══ EXERCISE DATA ══

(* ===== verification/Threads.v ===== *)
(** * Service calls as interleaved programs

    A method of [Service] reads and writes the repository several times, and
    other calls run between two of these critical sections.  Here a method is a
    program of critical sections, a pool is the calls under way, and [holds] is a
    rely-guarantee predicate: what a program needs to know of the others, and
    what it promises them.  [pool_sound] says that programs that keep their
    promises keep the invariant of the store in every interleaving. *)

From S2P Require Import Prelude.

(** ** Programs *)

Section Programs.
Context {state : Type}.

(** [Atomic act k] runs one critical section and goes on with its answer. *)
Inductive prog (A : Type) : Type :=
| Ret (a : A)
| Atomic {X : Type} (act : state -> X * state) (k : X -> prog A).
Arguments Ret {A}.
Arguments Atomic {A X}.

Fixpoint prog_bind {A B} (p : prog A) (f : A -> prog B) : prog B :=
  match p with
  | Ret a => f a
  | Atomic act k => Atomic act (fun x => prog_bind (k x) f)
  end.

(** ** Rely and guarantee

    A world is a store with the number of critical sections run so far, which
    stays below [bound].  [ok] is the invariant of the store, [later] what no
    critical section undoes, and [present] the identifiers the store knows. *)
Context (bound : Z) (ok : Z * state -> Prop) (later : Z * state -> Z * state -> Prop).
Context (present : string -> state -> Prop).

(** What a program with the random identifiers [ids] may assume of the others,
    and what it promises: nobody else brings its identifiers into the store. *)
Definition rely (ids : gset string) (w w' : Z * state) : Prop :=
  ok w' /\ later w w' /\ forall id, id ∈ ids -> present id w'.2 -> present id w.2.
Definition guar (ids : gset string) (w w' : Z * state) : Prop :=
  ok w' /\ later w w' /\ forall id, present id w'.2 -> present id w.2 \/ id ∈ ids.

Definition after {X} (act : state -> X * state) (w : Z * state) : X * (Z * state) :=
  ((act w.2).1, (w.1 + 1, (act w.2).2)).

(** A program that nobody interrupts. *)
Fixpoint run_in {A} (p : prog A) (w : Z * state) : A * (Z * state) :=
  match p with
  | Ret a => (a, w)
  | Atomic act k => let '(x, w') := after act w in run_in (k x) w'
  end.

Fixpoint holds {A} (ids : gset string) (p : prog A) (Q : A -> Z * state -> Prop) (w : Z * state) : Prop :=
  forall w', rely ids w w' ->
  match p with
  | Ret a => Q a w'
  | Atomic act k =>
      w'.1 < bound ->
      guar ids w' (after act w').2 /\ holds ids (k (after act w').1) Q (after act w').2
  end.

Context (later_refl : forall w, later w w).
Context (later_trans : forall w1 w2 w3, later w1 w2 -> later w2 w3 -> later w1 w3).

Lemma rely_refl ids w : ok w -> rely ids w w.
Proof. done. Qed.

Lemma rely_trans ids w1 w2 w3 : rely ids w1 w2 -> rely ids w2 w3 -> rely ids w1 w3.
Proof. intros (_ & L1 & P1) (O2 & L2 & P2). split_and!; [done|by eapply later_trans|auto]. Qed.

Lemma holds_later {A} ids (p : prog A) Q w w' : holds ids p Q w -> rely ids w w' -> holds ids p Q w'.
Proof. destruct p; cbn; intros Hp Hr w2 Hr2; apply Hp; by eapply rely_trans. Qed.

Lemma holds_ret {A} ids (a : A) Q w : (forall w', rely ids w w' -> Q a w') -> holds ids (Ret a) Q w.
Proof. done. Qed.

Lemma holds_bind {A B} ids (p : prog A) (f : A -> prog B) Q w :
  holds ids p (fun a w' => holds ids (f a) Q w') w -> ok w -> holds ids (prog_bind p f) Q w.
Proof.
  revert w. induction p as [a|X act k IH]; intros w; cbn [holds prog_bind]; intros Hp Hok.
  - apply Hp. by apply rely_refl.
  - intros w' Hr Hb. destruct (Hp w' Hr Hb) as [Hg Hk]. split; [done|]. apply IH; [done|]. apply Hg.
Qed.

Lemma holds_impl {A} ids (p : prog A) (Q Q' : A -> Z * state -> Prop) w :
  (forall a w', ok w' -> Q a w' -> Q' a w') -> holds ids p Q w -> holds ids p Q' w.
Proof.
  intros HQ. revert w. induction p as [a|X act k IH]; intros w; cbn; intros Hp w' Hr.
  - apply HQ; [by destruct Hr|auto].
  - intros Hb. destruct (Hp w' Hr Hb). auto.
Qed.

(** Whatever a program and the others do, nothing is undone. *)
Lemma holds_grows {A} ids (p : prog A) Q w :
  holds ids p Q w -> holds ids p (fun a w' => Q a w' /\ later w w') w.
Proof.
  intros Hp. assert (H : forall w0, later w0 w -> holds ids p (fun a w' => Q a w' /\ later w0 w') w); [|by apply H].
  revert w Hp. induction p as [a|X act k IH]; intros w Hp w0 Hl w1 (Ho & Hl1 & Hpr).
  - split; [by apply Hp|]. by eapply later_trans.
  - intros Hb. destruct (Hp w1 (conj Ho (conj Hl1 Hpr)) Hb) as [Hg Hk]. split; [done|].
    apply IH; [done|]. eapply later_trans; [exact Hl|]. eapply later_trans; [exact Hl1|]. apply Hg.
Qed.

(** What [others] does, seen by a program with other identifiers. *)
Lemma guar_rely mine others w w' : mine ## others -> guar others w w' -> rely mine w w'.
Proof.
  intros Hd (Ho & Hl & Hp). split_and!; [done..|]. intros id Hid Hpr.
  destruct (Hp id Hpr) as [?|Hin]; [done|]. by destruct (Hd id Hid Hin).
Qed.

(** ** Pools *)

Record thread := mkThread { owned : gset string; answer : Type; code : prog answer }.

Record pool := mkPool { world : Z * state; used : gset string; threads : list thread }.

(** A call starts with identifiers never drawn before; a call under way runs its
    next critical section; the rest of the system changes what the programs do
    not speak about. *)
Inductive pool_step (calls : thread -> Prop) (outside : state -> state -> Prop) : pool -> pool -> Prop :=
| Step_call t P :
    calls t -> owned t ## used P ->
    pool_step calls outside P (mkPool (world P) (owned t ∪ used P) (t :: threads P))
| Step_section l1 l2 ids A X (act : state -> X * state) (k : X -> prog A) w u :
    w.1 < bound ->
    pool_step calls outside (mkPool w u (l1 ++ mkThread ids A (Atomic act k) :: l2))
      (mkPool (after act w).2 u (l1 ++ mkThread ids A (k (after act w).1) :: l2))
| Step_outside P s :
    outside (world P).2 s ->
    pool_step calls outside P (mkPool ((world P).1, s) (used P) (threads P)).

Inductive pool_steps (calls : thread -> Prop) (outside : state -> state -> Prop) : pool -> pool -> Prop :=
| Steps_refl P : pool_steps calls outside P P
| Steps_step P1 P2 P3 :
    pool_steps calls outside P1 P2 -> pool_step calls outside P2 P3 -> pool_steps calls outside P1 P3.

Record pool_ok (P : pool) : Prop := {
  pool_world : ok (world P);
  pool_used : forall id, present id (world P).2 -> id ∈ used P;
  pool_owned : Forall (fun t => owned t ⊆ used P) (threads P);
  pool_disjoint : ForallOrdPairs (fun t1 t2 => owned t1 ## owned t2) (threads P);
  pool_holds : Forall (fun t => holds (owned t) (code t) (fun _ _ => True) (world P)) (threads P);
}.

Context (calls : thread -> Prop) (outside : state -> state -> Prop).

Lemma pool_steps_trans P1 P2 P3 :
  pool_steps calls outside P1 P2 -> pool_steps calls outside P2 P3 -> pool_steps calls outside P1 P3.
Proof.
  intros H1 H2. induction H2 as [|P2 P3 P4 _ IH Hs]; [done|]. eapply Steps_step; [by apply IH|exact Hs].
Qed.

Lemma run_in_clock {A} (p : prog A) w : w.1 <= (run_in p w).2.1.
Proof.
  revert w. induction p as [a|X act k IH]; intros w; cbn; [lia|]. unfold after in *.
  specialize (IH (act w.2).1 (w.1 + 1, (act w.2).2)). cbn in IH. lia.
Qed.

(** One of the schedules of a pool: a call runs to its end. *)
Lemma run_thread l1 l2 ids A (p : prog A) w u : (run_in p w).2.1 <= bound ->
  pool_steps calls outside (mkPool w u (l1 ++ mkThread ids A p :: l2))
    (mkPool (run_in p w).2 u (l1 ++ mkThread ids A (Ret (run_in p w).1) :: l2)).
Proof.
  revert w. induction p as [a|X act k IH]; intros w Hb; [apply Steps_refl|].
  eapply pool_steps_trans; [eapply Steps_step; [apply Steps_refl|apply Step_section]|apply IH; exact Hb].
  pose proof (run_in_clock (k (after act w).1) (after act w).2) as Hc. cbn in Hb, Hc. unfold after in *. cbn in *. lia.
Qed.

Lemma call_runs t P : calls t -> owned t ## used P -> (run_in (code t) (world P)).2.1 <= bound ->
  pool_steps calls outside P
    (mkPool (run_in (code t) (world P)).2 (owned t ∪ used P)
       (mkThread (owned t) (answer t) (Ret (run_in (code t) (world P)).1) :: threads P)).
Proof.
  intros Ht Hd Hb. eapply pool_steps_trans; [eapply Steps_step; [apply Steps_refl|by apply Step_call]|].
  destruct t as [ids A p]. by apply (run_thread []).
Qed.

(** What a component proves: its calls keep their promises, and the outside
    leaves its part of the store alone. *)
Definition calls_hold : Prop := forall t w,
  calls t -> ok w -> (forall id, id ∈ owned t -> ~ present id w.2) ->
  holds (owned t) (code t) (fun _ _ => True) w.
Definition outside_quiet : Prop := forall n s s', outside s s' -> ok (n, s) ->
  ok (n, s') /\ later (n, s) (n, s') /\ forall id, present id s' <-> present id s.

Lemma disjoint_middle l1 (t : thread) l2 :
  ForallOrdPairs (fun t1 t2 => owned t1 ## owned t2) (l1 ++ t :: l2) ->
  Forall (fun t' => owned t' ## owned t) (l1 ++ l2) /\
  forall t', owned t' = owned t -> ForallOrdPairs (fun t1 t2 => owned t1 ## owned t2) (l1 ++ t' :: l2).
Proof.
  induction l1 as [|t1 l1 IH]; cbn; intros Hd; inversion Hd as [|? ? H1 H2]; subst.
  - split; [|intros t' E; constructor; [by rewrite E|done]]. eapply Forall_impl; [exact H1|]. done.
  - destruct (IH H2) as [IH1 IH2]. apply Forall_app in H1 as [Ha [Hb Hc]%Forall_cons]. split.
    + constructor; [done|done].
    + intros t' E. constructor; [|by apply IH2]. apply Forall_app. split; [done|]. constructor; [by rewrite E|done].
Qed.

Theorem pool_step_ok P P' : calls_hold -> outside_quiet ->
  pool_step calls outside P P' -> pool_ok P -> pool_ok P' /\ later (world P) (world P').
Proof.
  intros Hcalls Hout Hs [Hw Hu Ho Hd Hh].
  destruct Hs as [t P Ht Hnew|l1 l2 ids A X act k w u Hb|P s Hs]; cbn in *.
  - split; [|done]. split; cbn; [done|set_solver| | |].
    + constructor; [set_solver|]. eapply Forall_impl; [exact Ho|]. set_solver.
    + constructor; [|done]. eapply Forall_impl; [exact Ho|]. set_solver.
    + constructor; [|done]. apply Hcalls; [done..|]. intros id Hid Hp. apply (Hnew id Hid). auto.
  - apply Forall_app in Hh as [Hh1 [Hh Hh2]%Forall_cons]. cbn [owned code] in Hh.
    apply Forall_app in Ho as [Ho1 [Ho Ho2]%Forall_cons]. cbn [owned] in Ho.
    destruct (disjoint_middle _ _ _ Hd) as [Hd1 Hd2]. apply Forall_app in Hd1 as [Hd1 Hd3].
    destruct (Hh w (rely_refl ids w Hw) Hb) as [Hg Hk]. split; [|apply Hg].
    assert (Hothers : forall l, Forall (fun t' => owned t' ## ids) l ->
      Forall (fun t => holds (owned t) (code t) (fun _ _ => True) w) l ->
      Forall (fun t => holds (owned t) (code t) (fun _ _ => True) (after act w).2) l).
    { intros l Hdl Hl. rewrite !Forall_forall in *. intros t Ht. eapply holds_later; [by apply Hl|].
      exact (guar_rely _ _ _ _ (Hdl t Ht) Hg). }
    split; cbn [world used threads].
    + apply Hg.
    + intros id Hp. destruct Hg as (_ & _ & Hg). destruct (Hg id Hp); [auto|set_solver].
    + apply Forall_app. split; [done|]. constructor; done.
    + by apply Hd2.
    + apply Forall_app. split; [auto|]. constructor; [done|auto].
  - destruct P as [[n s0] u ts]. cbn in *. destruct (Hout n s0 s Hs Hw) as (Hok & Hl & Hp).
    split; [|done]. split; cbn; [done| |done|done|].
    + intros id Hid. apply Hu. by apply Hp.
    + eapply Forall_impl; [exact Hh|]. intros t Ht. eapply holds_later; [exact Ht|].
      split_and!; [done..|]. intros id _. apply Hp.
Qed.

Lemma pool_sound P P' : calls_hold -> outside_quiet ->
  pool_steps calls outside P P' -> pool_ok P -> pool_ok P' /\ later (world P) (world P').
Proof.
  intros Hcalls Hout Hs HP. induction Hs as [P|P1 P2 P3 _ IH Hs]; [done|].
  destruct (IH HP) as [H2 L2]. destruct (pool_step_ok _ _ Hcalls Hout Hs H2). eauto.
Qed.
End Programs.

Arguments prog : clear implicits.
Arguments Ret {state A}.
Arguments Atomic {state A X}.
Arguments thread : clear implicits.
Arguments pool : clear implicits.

═══

* [EXERCISE GOAL] Using the entries above, return each line in which the word "method" occurs.

* [WRITTEN RESPONSE]
    A method of [Service] reads and writes the repository several times, and
    other calls run between two of these critical sections.  Here a method is a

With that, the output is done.